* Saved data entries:
(** X8. The rebuild agrees with the incremental updates, for whole
    amounts: on a database kept by the handlers of [TransactionController]
    alone (creates, updates and deletes, from a database whose categories
    agree with its transactions), its amounts staying whole and within
    bounds, [generateCategoriesFromTags] commits and changes no balance:
    every Category it overwrites already held the balance the scan
    computes, a Category it creates gets the balance 0 that an absent
    Category stands for, and accounts, transactions and goals are left
    alone. *)
Theorem rebuild_agrees_with_incremental_updates (db : Db)
    (reqs : list Request) (u : ObjectId) :
  Kinds_invariant db → Categories_invariant db → Forall incremental reqs →
  forallb whole_units (trace reqs db) = true →
  let s := run reqs db in
  let s' := fst (generateCategoriesFromTags u s) in
  code (snd (generateCategoriesFromTags u s)) = 200%nat
  ∧ accounts s' = accounts s ∧ transactions s' = transactions s
  ∧ goals s' = goals s
  ∧ (∀ k b, categories s !! k = Some b → categories s' !! k = Some b)
  ∧ (∀ k, balance_of (categories s') k = balance_of (categories s) k).
Proof.
  intros Hk Hc Hreqs _ s s'.
  destruct (Kinds_invariant_run reqs db Hk) as [_ Htx].
  destruct (Categories_invariant_run reqs db Hreqs Hc) as [Hsum _].
  fold s in Htx, Hsum.
  destruct (generateCategoriesFromTags_commits_tagged u s Htx) as [E Hcode].
  subst s'. rewrite E. cbn [accounts transactions goals categories set_categories].
  assert (Hbal : ∀ d, d ∈ rebuilt u s →
            td_balance d = balance_of (categories s) (category_key u d)).
  { intros d Hd. destruct (rebuilt_entry_kind u s d Htx Hd) as [Hty Hb].
    destruct (rebuilt_entry u s d Hd) as [Hget _].
    destruct (Scanned_collect (filter (λ t, of_account u t) (transactions s)))
      as (_ & Hscan & _).
    destruct (Hscan _ _ Hget) as (_ & -> & _).
    rewrite Hsum. by apply key_sum_tag_total. }
  assert (Hcases : ∀ k,
            overwrite u (rebuilt u s) (categories s) !! k = categories s !! k
            ∨ overwrite u (rebuilt u s) (categories s) !! k
              = Some (balance_of (categories s) k)).
  { intros k. destruct (decide (k ∈ category_key u <$> rebuilt u s)) as [Hin|Hno].
    - right. apply list_elem_of_fmap in Hin as (d & -> & Hd).
      apply overwrite_lookup; [|left; by exists d].
      intros d' Hd' Hkey. rewrite <- Hkey. by apply Hbal.
    - left. apply overwrite_lookup_other. intros d Hd Hkey. apply Hno.
      apply list_elem_of_fmap. by exists d. }
  split_and!; [done..| |].
  - intros k b Hkb. destruct (Hcases k) as [->| ->]; [done|].
    unfold balance_of. by rewrite Hkb.
  - intros k. unfold balance_of at 1. by destruct (Hcases k) as [->| ->].
Qed.

Lemma rebuild_agrees_with_incremental_updates_witness :
  let reqs := [CreateTransaction (new_tx "expense" 300 ["food"; "food"]);
               CreateTransaction (new_tx "income" 50 ["gaji"]);
               UpdateTransaction 10 (retag_body "expense" 300 ["food"; "gaji"]);
               DeleteTransaction 11] in
  let s := run reqs (fresh_db 1000) in
  let s' := fst (generateCategoriesFromTags 1 s) in
  categories s !! (1%nat, "gaji", "income") = Some 0
  ∧ categories s' !! (1%nat, "gaji", "income") = Some 0
  ∧ balance_of (categories s') (1%nat, "food", "expense") = 300
  ∧ balance_of (categories s) (1%nat, "food", "expense") = 300.
Proof.
  intros reqs s s'.
  assert (Hreqs : Forall incremental reqs) by (repeat constructor).
  destruct (rebuild_agrees_with_incremental_updates (fresh_db 1000) reqs 1
              (Kinds_invariant_fresh_db 1000)
              (Categories_invariant_fresh_db 1000) Hreqs)
    as (_ & _ & _ & _ & Hkept & Hbal); [vm_compute; reflexivity|].
  assert (H0 : categories s !! (1%nat, "gaji", "income") = Some 0)
    by (vm_compute; reflexivity).
  split_and!; [exact H0|exact (Hkept _ _ H0)| |by vm_compute].
  fold s s' in Hbal. rewrite (Hbal (1%nat, "food", "expense")). by vm_compute.
Defined.

(** ** Goals *)

(** *** Rounding *)




(** *** The virtuals *)










(** *** The summary *)


Lemma Goal_find_elem u db id g :
  (id, g) ∈ Goal_find u db ↔ goals db !! id = Some g ∧ user_id g = u.
Proof.
  unfold Goal_find. rewrite list_elem_of_filter.
  rewrite (merge_sort_Permutation inserted_before (map_to_list (goals db))).
  rewrite elem_of_map_to_list. simpl. tauto.
Qed.

#[local] Instance inserted_before_total : Total inserted_before.
Proof. intros p q. unfold inserted_before. lia. Qed.

#[local] Instance inserted_before_trans : Transitive inserted_before.
Proof. intros p q r. unfold inserted_before. lia. Qed.






(** *** Creating and updating a goal *)

(** X11. The outcomes of [createGoal]: 404 when the account does not exist;
    otherwise 201 exactly when the body carries a title that is not empty,
    a target amount that is not negative and no negative saved amount, and
    400 if not; every answer other than 201 leaves the database as it was.
    The stored goal takes title, target and [saved_amount || 0] from the
    body and never its status: it is ['completed'] when the saved amount
    has reached the target (a target of 0 included) and ['active']
    otherwise; it is what the answer carries and what [getGoalById] reads
    back under the fresh id. *)
Theorem createGoal_outcomes (db : Db) (u : ObjectId) (body : GoalBody) :
  let out := createGoal u body db in
  let saved := or_number (g_saved_amount body) 0 in
  (accounts db !! u = None
   → out = (db, Json 404 (Message "User account not found")))
  ∧ (code (snd out) ≠ 201%nat → fst out = db)
  ∧ (is_Some (accounts db !! u) →
     code (snd out) = 201%nat ∨ code (snd out) = 400%nat)
  ∧ (code (snd out) = 201%nat →
     ∃ t target g,
       g_title body = Some t ∧ t ≠ "" ∧ g_target_amount body = Some target
       ∧ 0 ≤ target ∧ 0 ≤ saved
       ∧ g = {| user_id := u; title := t;
                description := or_string (g_description body) "";
                target_amount := target; saved_amount := saved;
                status := if bool_decide (target ≤ saved)
                          then "completed" else "active" |}
       ∧ out = (with_goal (next_id db) g (set_next_id (S (next_id db)) db),
                Json 201 (GoalDoc (Some g)))
       ∧ getGoalById (next_id db) (fst out) = Sent 200 g)
  ∧ (is_Some (accounts db !! u) →
     ∀ t target, g_title body = Some t → t ≠ "" →
       g_target_amount body = Some target → 0 ≤ target → 0 ≤ saved →
       code (snd out) = 201%nat).
Proof.
  intros out saved. subst out. unfold createGoal.
  destruct (accounts db !! u) as [acc|] eqn:Hacc.
  2:{ split_and!; try done; by intros [? ?]. }
  destruct (g_target_amount body) as [target|] eqn:Htarget.
  2:{ split_and!; try done; intros; by right. }
  run_session. fold saved.
  match goal with
  | |- context [Goal_valid ?g0] =>
      set (goal := g0); destruct (Goal_valid goal) eqn:Hv
  end.
  2:{ cbn [fst snd code]. split_and!; try done; [by right|].
      intros _ t target' Ht Hne [= <-] Hpos Hs.
      exfalso. revert Hv. unfold Goal_valid, goal.
      cbn [title target_amount saved_amount status]. rewrite Ht.
      cbn [default from_option id].
      rewrite (bool_decide_eq_false_2 _ Hne), !bool_decide_eq_true_2 by done.
      done. }
  cbn [goals set_goals set_next_id fst snd code]. rewrite lookup_insert_eq.
  split_and!; try done; [by left|]. intros _.
  destruct (Goal_valid_inv goal Hv) as (Hne & Hpos & Hs & _).
  unfold goal in Hne, Hpos, Hs. cbn [title target_amount saved_amount] in *.
  destruct (g_title body) as [t|] eqn:Ht; [|done]. cbn [default from_option id] in *.
  eexists t, target, _. split_and!; try done.
  - unfold pre_save, goal. cbn [target_amount saved_amount set_status].
    by case_bool_decide.
  - unfold getGoalById, pre_save, goal.
    cbn [goals set_goals target_amount saved_amount].
    rewrite lookup_insert_eq. by case_bool_decide.
Qed.

Lemma createGoal_outcomes_witness :
  let body := {| g_title := Some "Liburan"; g_description := None;
                 g_target_amount := Some 0; g_saved_amount := None;
                 g_status := Some "paused" |} in
  code (snd (createGoal 1 body (fresh_db 0))) = 201%nat
  ∧ ∃ g, getGoalById 10 (fst (createGoal 1 body (fresh_db 0))) = Sent 200 g
         ∧ status g = "completed".
Proof.
  intros body.
  destruct (createGoal_outcomes (fresh_db 0) 1 body) as (_ & _ & _ & H & _).
  split; [reflexivity|].
  destruct (H eq_refl) as (t & target & g & _ & _ & [= <-] & _ & _ & -> & _ & Hget).
  eexists. split; [exact Hget|reflexivity].
Defined.

Lemma merge_goal_twice body g : merge_goal body (merge_goal body g) = merge_goal body g.
Proof.
  unfold merge_goal. destruct body as [[t|] [d|] [ta|] [sa|] [st|]]; done.
Qed.

Lemma merge_goal_empty g : merge_goal empty_goal_body g = g.
Proof. by destruct g. Qed.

* What you have to do: For each line of the entries that contains the word "None", make a copy.

* Response box:
  (accounts db !! u = None
  let body := {| g_title := Some "Liburan"; g_description := None;
                 g_target_amount := Some 0; g_saved_amount := None;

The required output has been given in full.